Bird Flu?
Bird flu--it's expected to be a pandemic and to kill a large chunk of the population. This will begin when it becomes able to spread from person to person, which can be prevented or delayed by minimizing human contact with poultry and killing possibly infected birds. The disease is in West Africa, where people are refusing to stop trading poultry as we request.
Do we not have a military for national defense? Isn't a huge outbreak of a fatal disease a horrible threat to our nation? Isn't it comparable, if not outright more important and immediate, to foreign relations and terrorism? How many people will die if it breaks out in the next few years? The next few months? How many people die in a terrorist attack, in a nuclear explosion?

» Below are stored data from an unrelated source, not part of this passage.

(** * L-VEIGe vocabulary trainer: choice generation, question synthesis,
      persistence and answer processing

    A shallow embedding of the Python sources

      - [modules/enhanced_candidate_gen.py]  (class EnhancedCandidateGenerator)
      - [modules/enhanced_question_gen.py]   (class EnhancedQuestionGenerator)
      - [modules/result_processor.py]        (class ResultProcessor)
      - [database/db_manager.py]             (class DatabaseManager)

    Conventions of the embedding.

      - Python [str] is [string]; [lower], [upper] and [strip] act on the
        ASCII range.
      - Python [float] is IEEE 754 binary64 with rounding to nearest even,
        taken from the Standard Library's [SpecFloat]: the value returned
        by [_calculate_distractor_score] is computed in [Score64].  The
        same expressions over exact rationals [Q] (thresholds 3/10 and
        7/10) are in [Score]; the selection of distractors is stated on
        the order of these.
      - [random.sample], [random.shuffle], [DataFrame.sample] and the
        iteration order of a Python [set] consume an explicit entropy
        [tape]; every function using them threads the tape.
      - The SQLite tables are lists of rows in insertion order; a
        [cursor.fetchone()] is the first matching row.  A statement
        succeeds unless it violates a constraint of the schema; timestamps
        and the row ids of [choices] and [learning_logs] are left out, and
        integers are unbounded, except that [save_learning_log], whose
        failure its caller catches, refuses an integer outside SQLite's
        64 bits.
      - A raised Python exception is the [Raise] constructor of [res]. *)

From Stdlib Require Import QArith Qminmax Qabs Ascii.
From Stdlib Require Import Floats.SpecFloat.
From stdpp Require Import gmap strings list fin_maps.

Local Open Scope string_scope.
Local Open Scope list_scope.
Local Open Scope nat_scope.

(** ** Python runtime: exceptions, strings, randomness *)

Inductive exn : Type :=
  | ValueError (msg : string)
  | ZeroDivisionError
  | IntegrityError
  | OverflowError.

Inductive res (A : Type) : Type :=
  | Ok (a : A)
  | Raise (e : exn).
Arguments Ok {A} a.
Arguments Raise {A} e.

Definition res_bind {A B} (m : res A) (k : A -> res B) : res B :=
  match m with
  | Ok a => k a
  | Raise e => Raise e
  end.

Module Py.

Definition chars (s : string) : list ascii := String.list_ascii_of_string s.
Definition of_chars (l : list ascii) : string := String.string_of_list_ascii l.

Definition len (s : string) : nat := String.length s.

Definition lower_char (c : ascii) : ascii :=
  let n := nat_of_ascii c in
  if (65 <=? n) && (n <=? 90) then ascii_of_nat (n + 32) else c.

Definition upper_char (c : ascii) : ascii :=
  let n := nat_of_ascii c in
  if (97 <=? n) && (n <=? 122) then ascii_of_nat (n - 32) else c.

Fixpoint lower (s : string) : string :=
  match s with
  | EmptyString => EmptyString
  | String c s' => String (lower_char c) (lower s')
  end.

Fixpoint upper (s : string) : string :=
  match s with
  | EmptyString => EmptyString
  | String c s' => String (upper_char c) (upper s')
  end.

(** [str.isspace] on the ASCII range: TAB, LF, VT, FF, CR, FS, GS, RS,
    US and SPACE. *)
Definition is_space (c : ascii) : bool :=
  let n := nat_of_ascii c in
  ((9 <=? n) && (n <=? 13)) || ((28 <=? n) && (n <=? 32)).

Fixpoint lstrip (l : list ascii) : list ascii :=
  match l with
  | c :: l' => if is_space c then lstrip l' else l
  | [] => []
  end.

Definition strip (s : string) : string :=
  of_chars (rev (lstrip (rev (lstrip (chars s))))).

(** Truthiness of a string: [bool(s)]. *)
Definition truthy (s : string) : bool :=
  match s with EmptyString => false | _ => true end.

Definition startswith_apostrophe (s : string) : bool :=
  match s with
  | String c _ => if decide (c = "'"%char) then true else false
  | EmptyString => false
  end.

Definition endswith_apostrophe (s : string) : bool :=
  match rev (chars s) with
  | c :: _ => if decide (c = "'"%char) then true else false
  | [] => false
  end.

End Py.

(** *** The [Levenshtein] package

    [Levenshtein.distance] is the classical edit distance (insertions,
    deletions and substitutions of cost one), computed row by row. *)

Module Levenshtein.
Lemma blank_is_not_exit (u : string) :
  all_space u = true ->
  CrewAI.is_exit u = false /\ LangGraph.is_exit u = false.
Proof.
  intros H. unfold CrewAI.is_exit, LangGraph.is_exit.
  rewrite strip_lower. unfold strip. rewrite lstrip_all_space by exact H.
  split; reflexivity.
Qed.

(** A blank line is a message.  A line of whitespace only, if it is not
    empty, is neither the sentinel nor the empty message.  The CrewAI flow
    sends it to the classifier and answers it like any other turn (the
    decoder keeping to the documented contract of [json.loads]); only the
    truly empty line makes that flow exit.  The LangGraph loop does not take
    it for the sentinel either: it writes no farewell and hands the line to
    the graph, where the run ends as it does for every line that is not the
    sentinel, with the [ValidationError] of the classifier node. *)
Theorem blank_line_is_a_turn (t : turn) :
  all_space (said t) = true ->
  said t <> "" ->
  (forall G jd rest w,
     CrewAI.loop G (CrewAI.documented jd) (said t :: rest) (CrewAIRun.fed [t] w)
     = (if reply t == "goodbye"
        then (Ok tt, CrewAISession.world_after G jd [t] w)
        else CrewAI.loop G (CrewAI.documented jd) rest (CrewAISession.world_after G jd [t] w)))
  /\ LangGraph.is_exit (said t) = false
  /\ (forall rest st w,
        LangGraph.loop (said t :: rest) st w
        = (Raise ValidationError,
           {| LangGraph.classifier_feed := LangGraph.classifier_feed w;
              LangGraph.responder_feed := LangGraph.responder_feed w;
              LangGraph.log :=
                LangGraph.log w ++ [Prompt LangGraph.input_prompt] |})).
Proof.
  intros Hblank Hne. destruct (blank_is_not_exit _ Hblank) as [Hc Hl].
  split; [|split].
  - intros G jd rest w. apply crewai_turn. by split.
  - exact Hl.
  - intros rest st w. by apply lg_loop_line.
Qed.
(** * Triangle layout: grid cell <-> pixel vertices

    A shallow embedding of [src/triangle-layout.js] (class [TriangleLayout]
    with its helper classes [TriangleCoordinates] and [Coordinate]) and the
    properties of its forward map, inverse map, validation guard and
    self-test.

    Numbers.  The program only meets integers, [NaN] and [undefined]; a
    JavaScript integer is modelled as a mathematical integer [Z] (exact for
    the safe-integer range of doubles, where [0] and [-0] are identified),
    and every position that can hold [NaN] or [undefined] keeps that
    possibility in its type. *)

From Stdlib Require Import ZArith Zquot List String Ascii Bool Lia.
From Stdlib Require Import DecimalString DecimalZ.
Import ListNotations.

Local Open Scope string_scope.
Local Open Scope list_scope.
Local Open Scope Z_scope.

(** ** The JavaScript values and built-ins the program uses *)

Module JS.

(** A JavaScript number, as far as this program can produce one. *)
Inductive number : Type :=
| Int (z : Z)
| NaN.

(** [option A] reads "an [A] or [undefined]". *)
Abbreviation undefined := None (only parsing).

(** A value of unknown type: what [calculateRowAndColumn] puts into the
    array it returns. *)
Inductive value : Type :=
| VUndefined
| VNumber (n : number)
| VString (s : string).

Definition of_number (v : option number) : value :=
  match v with Some n => VNumber n | undefined => VUndefined end.

Definition of_string (v : option string) : value :=
  match v with Some s => VString s | undefined => VUndefined end.

(** [ToNumber] on a number or [undefined]. *)
Definition ToNumber (v : option number) : number :=
  match v with Some n => n | undefined => NaN end.

(** [a + b] on numbers or [undefined]. *)
Definition plus (a b : option number) : number :=
  match ToNumber a, ToNumber b with
  | Int x, Int y => Int (x + y)
  | _, _ => NaN
  end.

(** [a * b]. *)
Definition times (a b : option number) : number :=
  match ToNumber a, ToNumber b with
  | Int x, Int y => Int (x * y)
  | _, _ => NaN
  end.

(** [a % b]: the remainder has the sign of the dividend; [x % 0] is NaN. *)
Definition remainder (a b : option number) : number :=
  match ToNumber a, ToNumber b with
  | Int x, Int y => if y =? 0 then NaN else Int (Z.rem x y)
  | _, _ => NaN
  end.

(** [a > b] and [a < b]: false as soon as one side is NaN. *)
Definition gt (a b : option number) : bool :=
  match ToNumber a, ToNumber b with
  | Int x, Int y => x >? y
  | _, _ => false
  end.

Definition lt (a b : option number) : bool :=
  match ToNumber a, ToNumber b with
  | Int x, Int y => x <? y
  | _, _ => false
  end.

Definition isNaN (a : option number) : bool :=
  match ToNumber a with Int _ => false | NaN => true end.

(** [a === b] on two numbers: NaN differs from everything. *)
Definition number_strict_eq (a b : number) : bool :=
  match a, b with
  | Int x, Int y => x =? y
  | _, _ => false
  end.

(** [a === b] on two values that are each a number or [undefined]. *)
Definition strict_eq (a b : option number) : bool :=
  match a, b with
  | Some x, Some y => number_strict_eq x y
  | undefined, undefined => true
  | _, _ => false
  end.

(** [!scale]: [undefined], [0] and [NaN] are falsy. *)
Definition falsy (a : option number) : bool :=
  match a with
  | Some (Int z) => z =? 0
  | Some NaN => true
  | undefined => true
  end.

(** Decimal text of an integer, as [Number.prototype.toString] prints it. *)
Definition decimal (z : Z) : string := NilZero.string_of_int (Z.to_int z).

Definition number_to_string (n : number) : string :=
  match n with Int z => decimal z | NaN => "NaN" end.

(** [ToString], as string concatenation applies it. *)
Definition ToString (v : value) : string :=
  match v with
  | VUndefined => "undefined"
  | VNumber n => number_to_string n
  | VString s => s
  end.

(** *** [parseInt] with no radix argument *)

Definition is_white (c : ascii) : bool :=
  let n := nat_of_ascii c in
  (Nat.eqb n 9 || Nat.eqb n 10 || Nat.eqb n 11 || Nat.eqb n 12
   || Nat.eqb n 13 || Nat.eqb n 32)%bool.

Fixpoint skip_white (s : string) : string :=
  match s with
  | String c s' => if is_white c then skip_white s' else s
  | EmptyString => s
  end.

Definition digit_value (radix : Z) (c : ascii) : option Z :=
  let n := Z.of_nat (nat_of_ascii c) in
  let d := if (48 <=? n) && (n <=? 57) then n - 48
           else if (97 <=? n) && (n <=? 122) then n - 87
           else if (65 <=? n) && (n <=? 90) then n - 55
           else radix in
  if d <? radix then Some d else None.

Fixpoint leading_digits (radix : Z) (s : string) (acc : option Z) : option Z :=
  match s with
  | String c s' =>
      match digit_value radix c with
      | Some d =>
          leading_digits radix s'
            (Some (radix * match acc with Some a => a | None => 0 end + d))
      | None => acc
      end
  | EmptyString => acc
  end.

Definition parseInt_string (s : string) : number :=
  let s := skip_white s in
  let '(negative, s) :=
    match s with
    | String "-" s' => (true, s')
    | String "+" s' => (false, s')
    | _ => (false, s)
    end in
  let '(radix, s) :=
    match s with
    | String "0" (String "x" s') => (16, s')
    | String "0" (String "X" s') => (16, s')
    | _ => (10, s)
    end in
  match leading_digits radix s None with
  | Some n => Int (if negative then - n else n)
  | None => NaN
  end.

(** [parseInt(v)]: the argument is turned into a string and parsed; an
    integer comes back unchanged, ["undefined"] and ["NaN"] give NaN. *)
Definition parseInt (v : value) : number :=
  match v with
  | VUndefined => NaN
  | VNumber n => n
  | VString s => parseInt_string s
  end.

(** *** [Map]: insertion-ordered, here with numbers (or [undefined]) as
    values *)

Section Map.
Context {K : Type} (eqb : K -> K -> bool).

Definition Map : Type := list (K * option number).

Fixpoint get (m : Map) (k : K) : option number :=
  match m with
  | [] => undefined
  | (k', v) :: m' => if eqb k k' then v else get m' k
  end.

(** [set] keeps the position of a key that is already there. *)
Fixpoint set (m : Map) (k : K) (v : option number) : Map :=
  match m with
  | [] => [(k, v)]
  | (k', v') :: m' =>
      if eqb k k' then (k', v) :: m' else (k', v') :: set m' k v
  end.

Definition keys (m : Map) : list K := map fst m.
End Map.

(** *** [JSON.stringify] on objects whose members are numbers or objects *)

Definition dquote : string := String "034" "".

Definition json_number (n : number) : string :=
  match n with Int z => decimal z | NaN => "null" end.

(** A member whose value is [undefined] is left out. *)
Fixpoint json_members (ms : list (string * option string)) : list string :=
  match ms with
  | [] => []
  | (name, Some text) :: ms' =>
      (dquote ++ name ++ dquote ++ ":" ++ text)%string :: json_members ms'
  | (_, undefined) :: ms' => json_members ms'
  end.

Definition json_object (ms : list (string * option string)) : string :=
  ("{" ++ String.concat "," (json_members ms) ++ "}")%string.

End JS.

Import JS.

(** ** The classes of the source *)

(** [class Coordinate]: the X and Y pixel values. *)
Record Coordinate : Type := new_Coordinate
  { X : option number;
    Y : option number }.

(** [class TriangleCoordinates]: the three vertices. *)
Record TriangleCoordinates : Type := new_TriangleCoordinates
  { V1 : Coordinate;
    V2 : Coordinate;
    V3 : Coordinate }.

(** [JSON.stringify] of a vertex: its own members [X] and [Y], in the
    order the constructor assigned them. *)
Definition stringify_Coordinate (c : Coordinate) : string :=
  json_object [("X", option_map json_number (X c));
               ("Y", option_map json_number (Y c))].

Our government has a responsibility to do whatever is necessary to protect its citizens--us. We have a military for instances when force is required. As West African nations have refused or been unable to comply with the methods of disease control to prevent widespread death and chaos, is it not the duty of our government to force their compliance? Why are we setting up democracies in Middle Eastern nations when there is a far more pressing crises directly related to us? Why are our armies invading random dictatorships and fundamentalist-controlled nations? Shouldn't they be in countries from whence viral horror is about to spring forth? Shouldn't we be helping these nations to enforce disease control, or forcing these nations to do so?
Shouldn't we, as the United States, be doing whatever is necessary to protect US citizens from a wave of fatal new disease? Shouldn't we, as NATO, be doing the same thing? Shouldn't we, as the United Nations, be forcing compliance for the good of the world and all mankind?
But I hear no one suggesting this, just lamenting the actions of others.
This is not the time to worry about what we have the "right" to do to other nations, it is the time for action. "We the People of the United States, in Order to form a more perfect Union, establish Justice, insure domestic Tranquility, provide for the common defense, promote the general Welfare, and secure the Blessings of Liberty to ourselves and our Posterity, do ordain and establish this Constitution for the United States of America." Is a more perfect Union one racked by disease? Is justice the death of thousands or millions because of politics? Is domestic tranquility chaos, death, and destruction? Is common defense the allowing of new strains of deadly viruses to enter our nation and run rampant among our population? Is general welfare general death and illness? Are the blessings of liberty economic collapse, fear, and death?
Is not the sworn duty and purpose of the government perfectly expressed by taking whatever measures are necessary to prevent a pandemic of bird flu? Should not our resources be going to researching treatment, prevention, antiviral agents, even cures? Should not our military be going to force those who would unleash the virus to cease the actions that will do so?
Or is our government, after all, incapable of anything but getting reelected? Is all that is possible being done to protect Americans from plague and death? I see news stories about humorous political failures and meaningless criminal cases, but shouldn't they be about how Congress is refusing to allocate all the resources possible to stopping the bird flu? I see news stories about the war in Iraq, and I see protests demanding the soldiers be brought back--but shouldn't we be asking not "When will our soldiers come home?" but "When will our soldiers be sent to do something useful?"? "When will our soldiers be sent to protect us? To prevent our deaths?" Which should be given top priority, the prevention of a car bomb or the prevention of a worldwide, uncombatable plague? Terrorism is a threat. Domestic issues are important. But what is the most urgent issue, the most pressing, the most threatening--the most deadly?
Is it not the new plague hurtling towards us from across the sea?